Task directions: Give back exactly the lines of the entries below from the line with "(ip, ellipsis, [])" to the line with "(** The end of [parseIPv6]. *)", inclusive, and only those.

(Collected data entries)
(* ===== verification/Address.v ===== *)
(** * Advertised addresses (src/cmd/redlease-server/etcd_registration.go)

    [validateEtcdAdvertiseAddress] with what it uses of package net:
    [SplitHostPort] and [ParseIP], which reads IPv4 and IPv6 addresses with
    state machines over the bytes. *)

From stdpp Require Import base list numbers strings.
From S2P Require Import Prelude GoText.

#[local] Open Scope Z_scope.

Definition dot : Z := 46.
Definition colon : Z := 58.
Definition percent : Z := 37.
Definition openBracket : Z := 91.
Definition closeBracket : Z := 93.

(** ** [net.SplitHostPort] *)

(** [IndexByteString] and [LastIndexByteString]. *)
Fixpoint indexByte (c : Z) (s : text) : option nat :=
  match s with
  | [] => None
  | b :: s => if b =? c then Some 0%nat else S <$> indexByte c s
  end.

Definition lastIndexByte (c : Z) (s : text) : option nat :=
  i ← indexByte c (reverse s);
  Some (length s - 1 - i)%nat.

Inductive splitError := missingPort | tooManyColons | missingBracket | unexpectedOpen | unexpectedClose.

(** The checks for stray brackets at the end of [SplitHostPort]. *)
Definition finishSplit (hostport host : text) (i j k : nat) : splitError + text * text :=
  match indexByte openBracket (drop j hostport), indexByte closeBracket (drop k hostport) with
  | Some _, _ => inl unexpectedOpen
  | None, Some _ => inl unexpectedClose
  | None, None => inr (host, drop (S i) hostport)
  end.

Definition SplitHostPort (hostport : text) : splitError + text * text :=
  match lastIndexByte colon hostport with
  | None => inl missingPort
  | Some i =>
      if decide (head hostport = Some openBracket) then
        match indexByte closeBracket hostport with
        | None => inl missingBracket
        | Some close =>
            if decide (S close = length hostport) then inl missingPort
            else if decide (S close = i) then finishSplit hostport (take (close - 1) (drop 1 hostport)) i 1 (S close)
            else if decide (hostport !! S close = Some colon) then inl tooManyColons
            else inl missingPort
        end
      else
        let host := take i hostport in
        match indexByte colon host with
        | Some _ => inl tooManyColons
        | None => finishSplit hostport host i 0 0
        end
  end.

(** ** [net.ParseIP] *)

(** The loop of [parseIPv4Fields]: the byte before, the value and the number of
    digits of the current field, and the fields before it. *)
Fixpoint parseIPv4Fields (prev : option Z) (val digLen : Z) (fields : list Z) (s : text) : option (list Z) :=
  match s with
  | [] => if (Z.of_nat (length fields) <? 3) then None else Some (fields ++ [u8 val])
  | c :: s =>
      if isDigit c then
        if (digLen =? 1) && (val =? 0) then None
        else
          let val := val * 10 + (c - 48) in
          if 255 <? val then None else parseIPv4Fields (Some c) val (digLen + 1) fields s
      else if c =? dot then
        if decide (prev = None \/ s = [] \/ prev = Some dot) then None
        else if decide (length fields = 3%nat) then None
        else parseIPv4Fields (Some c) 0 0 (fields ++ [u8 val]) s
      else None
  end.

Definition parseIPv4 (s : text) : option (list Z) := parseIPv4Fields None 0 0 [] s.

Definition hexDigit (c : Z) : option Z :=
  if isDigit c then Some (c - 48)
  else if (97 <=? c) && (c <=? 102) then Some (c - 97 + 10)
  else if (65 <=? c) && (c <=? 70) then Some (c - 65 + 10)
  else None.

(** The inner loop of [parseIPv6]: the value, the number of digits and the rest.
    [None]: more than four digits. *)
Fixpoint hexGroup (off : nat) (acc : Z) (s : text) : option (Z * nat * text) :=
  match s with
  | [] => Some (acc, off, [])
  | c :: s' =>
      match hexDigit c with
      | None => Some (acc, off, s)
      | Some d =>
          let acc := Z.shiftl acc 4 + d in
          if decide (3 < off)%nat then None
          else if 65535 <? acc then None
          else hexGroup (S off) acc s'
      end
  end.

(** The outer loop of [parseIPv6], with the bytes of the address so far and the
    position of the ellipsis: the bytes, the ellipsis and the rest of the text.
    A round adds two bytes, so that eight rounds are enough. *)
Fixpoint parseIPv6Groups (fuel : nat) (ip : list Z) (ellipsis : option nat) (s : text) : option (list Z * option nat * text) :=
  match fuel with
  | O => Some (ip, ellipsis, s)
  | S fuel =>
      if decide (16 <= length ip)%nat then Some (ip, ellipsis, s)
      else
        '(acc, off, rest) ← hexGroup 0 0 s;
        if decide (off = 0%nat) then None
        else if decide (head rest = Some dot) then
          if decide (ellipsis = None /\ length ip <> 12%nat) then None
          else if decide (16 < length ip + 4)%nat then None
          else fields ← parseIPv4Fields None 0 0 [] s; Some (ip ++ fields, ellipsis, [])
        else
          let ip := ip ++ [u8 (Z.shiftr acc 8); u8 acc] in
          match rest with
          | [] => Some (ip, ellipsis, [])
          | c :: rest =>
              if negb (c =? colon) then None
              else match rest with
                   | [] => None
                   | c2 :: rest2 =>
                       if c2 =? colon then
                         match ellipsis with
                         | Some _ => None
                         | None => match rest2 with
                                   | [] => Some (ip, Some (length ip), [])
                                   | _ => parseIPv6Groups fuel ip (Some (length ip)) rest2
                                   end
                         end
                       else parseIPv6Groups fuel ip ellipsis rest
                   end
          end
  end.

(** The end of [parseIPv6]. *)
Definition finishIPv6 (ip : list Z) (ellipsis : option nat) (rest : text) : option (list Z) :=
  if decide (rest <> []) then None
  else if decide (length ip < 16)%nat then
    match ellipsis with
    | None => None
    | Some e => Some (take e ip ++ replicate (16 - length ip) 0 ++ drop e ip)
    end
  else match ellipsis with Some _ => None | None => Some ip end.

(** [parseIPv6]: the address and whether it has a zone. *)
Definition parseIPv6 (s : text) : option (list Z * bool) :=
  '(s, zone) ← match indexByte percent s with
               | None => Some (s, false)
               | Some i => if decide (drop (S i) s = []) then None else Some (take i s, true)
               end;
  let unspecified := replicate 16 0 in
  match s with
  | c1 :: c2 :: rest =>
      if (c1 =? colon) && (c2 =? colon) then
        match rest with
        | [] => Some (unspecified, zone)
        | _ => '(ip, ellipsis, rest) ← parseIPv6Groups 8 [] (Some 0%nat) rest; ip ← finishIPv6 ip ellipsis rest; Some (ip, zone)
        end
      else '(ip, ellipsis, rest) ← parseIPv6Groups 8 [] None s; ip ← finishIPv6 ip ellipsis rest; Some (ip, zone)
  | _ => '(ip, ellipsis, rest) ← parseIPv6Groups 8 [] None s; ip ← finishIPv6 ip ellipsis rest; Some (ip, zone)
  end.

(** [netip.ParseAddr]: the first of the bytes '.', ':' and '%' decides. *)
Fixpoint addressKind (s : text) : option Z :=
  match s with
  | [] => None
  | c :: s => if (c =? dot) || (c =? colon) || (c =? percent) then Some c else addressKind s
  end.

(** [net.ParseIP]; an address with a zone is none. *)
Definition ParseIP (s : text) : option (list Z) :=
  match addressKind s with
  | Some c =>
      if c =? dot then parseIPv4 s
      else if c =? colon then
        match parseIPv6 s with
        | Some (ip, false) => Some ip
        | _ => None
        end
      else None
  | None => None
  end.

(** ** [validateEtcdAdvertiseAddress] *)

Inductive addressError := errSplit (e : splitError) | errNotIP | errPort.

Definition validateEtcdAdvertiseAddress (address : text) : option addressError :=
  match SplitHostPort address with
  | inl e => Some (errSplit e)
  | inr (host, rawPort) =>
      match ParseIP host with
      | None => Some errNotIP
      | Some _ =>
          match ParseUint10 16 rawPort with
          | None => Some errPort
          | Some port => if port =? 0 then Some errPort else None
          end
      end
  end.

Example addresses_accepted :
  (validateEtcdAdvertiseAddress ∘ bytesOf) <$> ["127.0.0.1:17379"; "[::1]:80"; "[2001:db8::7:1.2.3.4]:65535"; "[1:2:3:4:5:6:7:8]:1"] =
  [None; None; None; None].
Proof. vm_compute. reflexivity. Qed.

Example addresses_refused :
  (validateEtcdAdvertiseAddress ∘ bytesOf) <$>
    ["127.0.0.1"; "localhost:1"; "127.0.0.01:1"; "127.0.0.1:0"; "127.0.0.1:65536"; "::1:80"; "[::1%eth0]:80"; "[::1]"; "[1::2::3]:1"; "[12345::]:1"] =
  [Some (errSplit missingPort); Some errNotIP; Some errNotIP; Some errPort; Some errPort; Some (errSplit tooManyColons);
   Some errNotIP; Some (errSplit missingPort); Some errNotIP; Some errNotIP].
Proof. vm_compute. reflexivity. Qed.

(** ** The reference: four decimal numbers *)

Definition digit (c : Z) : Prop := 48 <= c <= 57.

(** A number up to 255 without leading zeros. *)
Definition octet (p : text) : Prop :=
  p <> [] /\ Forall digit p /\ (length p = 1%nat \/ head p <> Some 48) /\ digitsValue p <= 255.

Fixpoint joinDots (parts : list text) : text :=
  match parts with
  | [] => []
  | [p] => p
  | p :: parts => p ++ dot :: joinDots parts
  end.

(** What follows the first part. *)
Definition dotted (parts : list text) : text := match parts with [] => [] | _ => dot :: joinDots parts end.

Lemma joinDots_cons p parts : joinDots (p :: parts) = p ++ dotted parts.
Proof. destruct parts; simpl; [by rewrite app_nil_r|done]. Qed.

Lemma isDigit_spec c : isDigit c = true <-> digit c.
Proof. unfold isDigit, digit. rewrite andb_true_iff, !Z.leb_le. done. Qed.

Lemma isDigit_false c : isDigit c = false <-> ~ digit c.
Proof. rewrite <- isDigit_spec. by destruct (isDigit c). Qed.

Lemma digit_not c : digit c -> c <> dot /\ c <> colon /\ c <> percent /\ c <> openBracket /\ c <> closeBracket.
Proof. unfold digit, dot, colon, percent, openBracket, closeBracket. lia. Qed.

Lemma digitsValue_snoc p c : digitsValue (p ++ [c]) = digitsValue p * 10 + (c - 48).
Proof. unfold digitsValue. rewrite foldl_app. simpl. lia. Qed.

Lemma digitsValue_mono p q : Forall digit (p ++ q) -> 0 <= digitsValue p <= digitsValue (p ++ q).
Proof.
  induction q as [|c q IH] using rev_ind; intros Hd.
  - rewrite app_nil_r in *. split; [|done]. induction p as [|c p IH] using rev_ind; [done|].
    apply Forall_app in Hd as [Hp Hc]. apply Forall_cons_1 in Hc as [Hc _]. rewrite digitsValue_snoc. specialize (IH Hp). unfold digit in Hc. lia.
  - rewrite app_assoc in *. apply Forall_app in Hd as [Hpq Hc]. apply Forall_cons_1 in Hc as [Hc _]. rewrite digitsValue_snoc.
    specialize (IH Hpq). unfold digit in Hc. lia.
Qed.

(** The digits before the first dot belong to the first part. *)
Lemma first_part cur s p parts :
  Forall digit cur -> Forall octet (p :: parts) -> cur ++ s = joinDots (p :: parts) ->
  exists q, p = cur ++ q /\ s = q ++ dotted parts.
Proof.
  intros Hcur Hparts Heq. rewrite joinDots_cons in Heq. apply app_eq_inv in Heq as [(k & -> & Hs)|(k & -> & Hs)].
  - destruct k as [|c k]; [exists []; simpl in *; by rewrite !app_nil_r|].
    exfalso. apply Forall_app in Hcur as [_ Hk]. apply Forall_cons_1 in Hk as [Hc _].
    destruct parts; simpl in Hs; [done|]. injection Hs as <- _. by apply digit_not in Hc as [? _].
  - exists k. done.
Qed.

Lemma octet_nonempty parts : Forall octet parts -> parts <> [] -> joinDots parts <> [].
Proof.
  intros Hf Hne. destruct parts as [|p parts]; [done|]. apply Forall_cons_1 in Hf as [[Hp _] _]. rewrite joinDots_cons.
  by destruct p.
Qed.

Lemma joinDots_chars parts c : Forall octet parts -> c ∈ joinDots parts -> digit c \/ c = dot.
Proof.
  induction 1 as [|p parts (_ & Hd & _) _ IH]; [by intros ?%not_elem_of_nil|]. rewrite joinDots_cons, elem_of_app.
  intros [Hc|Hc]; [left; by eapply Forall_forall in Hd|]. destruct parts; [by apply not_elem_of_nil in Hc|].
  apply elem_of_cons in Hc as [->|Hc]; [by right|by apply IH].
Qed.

---

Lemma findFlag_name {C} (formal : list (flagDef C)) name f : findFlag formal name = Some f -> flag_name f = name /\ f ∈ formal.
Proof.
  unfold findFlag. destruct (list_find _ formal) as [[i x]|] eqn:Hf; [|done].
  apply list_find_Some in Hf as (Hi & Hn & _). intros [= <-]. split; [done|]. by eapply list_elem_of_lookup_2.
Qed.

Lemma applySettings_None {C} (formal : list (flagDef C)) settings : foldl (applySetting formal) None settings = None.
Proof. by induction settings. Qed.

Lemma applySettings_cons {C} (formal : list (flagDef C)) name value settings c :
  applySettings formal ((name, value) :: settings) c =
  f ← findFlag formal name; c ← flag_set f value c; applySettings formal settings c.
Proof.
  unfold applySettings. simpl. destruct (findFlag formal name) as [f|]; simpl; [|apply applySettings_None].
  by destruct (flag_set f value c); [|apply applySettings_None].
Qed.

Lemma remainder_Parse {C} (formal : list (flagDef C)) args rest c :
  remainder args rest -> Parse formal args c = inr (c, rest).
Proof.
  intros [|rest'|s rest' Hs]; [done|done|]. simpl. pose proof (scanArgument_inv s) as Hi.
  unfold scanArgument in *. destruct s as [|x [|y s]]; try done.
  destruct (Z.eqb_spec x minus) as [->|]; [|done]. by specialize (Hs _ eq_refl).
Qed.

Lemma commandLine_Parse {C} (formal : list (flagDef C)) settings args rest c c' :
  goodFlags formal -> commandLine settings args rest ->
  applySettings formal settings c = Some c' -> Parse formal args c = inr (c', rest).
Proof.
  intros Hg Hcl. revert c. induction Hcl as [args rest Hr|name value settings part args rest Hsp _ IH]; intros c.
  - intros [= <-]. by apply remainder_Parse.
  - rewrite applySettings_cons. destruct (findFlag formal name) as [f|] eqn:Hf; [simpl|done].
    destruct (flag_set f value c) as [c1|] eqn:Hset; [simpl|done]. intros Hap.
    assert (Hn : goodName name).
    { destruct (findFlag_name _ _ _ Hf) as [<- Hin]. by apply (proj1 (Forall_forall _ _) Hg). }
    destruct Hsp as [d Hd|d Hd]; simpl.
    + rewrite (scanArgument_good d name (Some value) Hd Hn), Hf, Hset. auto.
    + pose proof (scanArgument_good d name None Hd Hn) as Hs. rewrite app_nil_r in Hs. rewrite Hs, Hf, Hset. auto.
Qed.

Result below:
          | [] => Some (ip, ellipsis, [])
          | c :: rest =>
              if negb (c =? colon) then None
              else match rest with
                   | [] => None
                   | c2 :: rest2 =>
                       if c2 =? colon then
                         match ellipsis with
                         | Some _ => None
                         | None => match rest2 with
                                   | [] => Some (ip, Some (length ip), [])
                                   | _ => parseIPv6Groups fuel ip (Some (length ip)) rest2
                                   end
                         end
                       else parseIPv6Groups fuel ip ellipsis rest
                   end
          end
  end.

(** The end of [parseIPv6]. *)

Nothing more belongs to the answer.